I routinely [privately] warn people about oversharing, such as when I stumble across someone posting a photo that gives away the exact location of where they live, or where they work, and most of the time it’s shrugged off as a non-issue, because they assume they have no tangible threats in the present, but never consider the future.
Then of course, they could always end up in some controversy much later on, over something completely innocuous, and face some tangible threats/risk, but yet put the blame on everyone else for their reckless posting behaviors (“omg doxxing!”). Blocking people they perceive as a threat solves nothing.
The reason I think ‘federated’ has much more practicality, is because it’s far easier to conceptualize, establish responsibility of who pays the bills for running the servers, easier to locate a resource (if it uses some conventional identifier, like a URL), etc.
Whereas with “truly decentralized mesh, everything is a node, no distinction of client/server”: usually some entity still has to pick up the slack and host high-bandwidth/high-uptime nodes, or seed a sizable portion of the network (if storage focused), or centrally run some ‘jumpstart’ servers (to be a new node’s first peer, to discover the rest of the network to peer with) for the network, entirely as some cash-furnace charity.
The only model that I think anything ‘truly decentralized’ would be self-sustaining is if it involves some autonomous cryptocurrency-based concept, but that also adds more cost and overhead (including blockchain, consensus, etc), and I assume also difficult to design a system that provably measures resource costs (such as rewarding someone for hosting a resource, providing bandwidth, etc).
It feels like everyone always tiers the concepts strictly into (from worst to inherently best): centralized, federated, decentralized mesh; always striving decentralized mesh as ‘the Holy Grail’, always better above-all.
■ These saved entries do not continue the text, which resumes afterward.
(** ** C3: the speed of an edge *)

(** Every value of the table is the text of a number. *)
Lemma MAX_SPEEDS_parse (highway txt : string) :
  assoc highway MAX_SPEEDS = Some txt → is_Some (float_of_string txt).
Proof.
  unfold MAX_SPEEDS. simpl.
  repeat (case_decide; [intros [= <-]; eexists; vm_compute; reflexivity |]).
  done.
Qed.

(** [float] of what the table gives for a road class: its speed, and the
    [TypeError] of [float(None)] for a class it does not know. *)
Lemma py_float_opt_tabla (i : string) :
  py_float_opt (PStr <$> assoc i MAX_SPEEDS)
  = from_option Ok (Raise TypeError) (velocidad_de_tabla i).
Proof.
  unfold velocidad_de_tabla. destruct (assoc i MAX_SPEEDS) as [txt|] eqn:Hi; [| done].
  simpl. by destruct (MAX_SPEEDS_parse i txt Hi) as [f ->].
Qed.

(** The two readings of [maxspeed] are the two outcomes of the first
    branch of [_velocidad_kmh]. *)
Lemma velocidad_propia_usable (datos : EdgeData) (s : float) :
  velocidad_propia datos s ↔ maxspeed_usable datos = Some s.
Proof.
  unfold velocidad_propia, maxspeed_usable, float_of_text.
  destruct (e_maxspeed datos) as [[txt | f] |];
    cbn [mbind option_bind]; [| naive_solver | naive_solver].
  case_decide as Hb; split.
  - intros [? | (t & [= <-] & Hne & _)]; done.
  - done.
  - intros [? | (t & [= <-] & _ & Hs)]; done.
  - intros Hs. right. by exists txt.
Qed.

Lemma sin_velocidad_propia_usable (datos : EdgeData) :
  sin_velocidad_propia datos ↔ maxspeed_usable datos = None.
Proof.
  unfold sin_velocidad_propia, maxspeed_usable, float_of_text.
  destruct (e_maxspeed datos) as [[txt | f] |];
    cbn [mbind option_bind]; [| naive_solver | naive_solver].
  case_decide as Hb; split.
  - done.
  - intros _. right. exists txt. by split; [| left].
  - intros [? | (t & [= <-] & [? | Hs])]; done.
  - intros Hs. right. exists txt. by split; [| right].
Qed.

(** Either the edge has a max-speed of its own, or it has none. *)
Lemma velocidad_propia_o_no (datos : EdgeData) :
  (∃ s, velocidad_propia datos s) ∨ sin_velocidad_propia datos.
Proof.
  destruct (maxspeed_usable datos) as [s |] eqn:Hs.
  - left. exists s. by apply velocidad_propia_usable.
  - right. by apply sin_velocidad_propia_usable.
Qed.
It’s seldom viewed instead where there’s tradeoffs between federated and decentralized.
Also instead of having to combine decentralization all into one application protocol, sometimes it’s better just being left as an external responsibility of an underlying network; in other words, just take what we already have, and combine them together: host a single-user fedi instance on Tor, I2P, or some other overlay encrypted meshnet, and you get some of the bonuses without having to invent a whole new protocol and whole new suite of cross-platform client/node software (which can take YEARS to iron out).
This is with an implementation of HTTP Signatures in fedi. Just as I was looking into someone asking help on implementing HTTP Signatures, I notice the library they pull in doesn’t even validate the digest, just if the signature is valid and nothing else.
This is also why I hate the mentality of “well, surely other people out there are more responsible and educated than me on this domain-specific knowledge, so I’ll just import this random library that seems popular enough”.
I mean, HTTP Signatures wasn’t very hard to implement and get working fine and interoperable with other fedi software, and I’ve read portions of the [draft] spec, it’s just not anything usable as a format of portable data that could be relayed between servers. You just also have to check with implementations of what headers they expect to be signed, which is part of the unwritten rules in fedi that you’re not going to find in the HTTP Signatures spec itself.
But if you want to find endless rabbit holes of practically “protocol mills” (if that’s an appropriate moniker?), just dig into some of the distant depths of the Verifiable Credentials suite of standards, or for insane extremes, go through the labyrinth of specs for Solid: https://solidproject.org/TR/
But outside of the topic of Solid, and as mentioned earlier: at least some parts of Verifiable Credentials can be borrowed into fedi, and narrowly implemented for a specific opinionated use, such as object signatures, as I’ve described in: https://arcanican.is/primer/ap-decentralization.php
But yes, there’s just insane degrees and extents in which people just keep dreaming up new standards, and making things unfathomably more complex than needed, likely just to sell consultancy and to pitch more VC startups.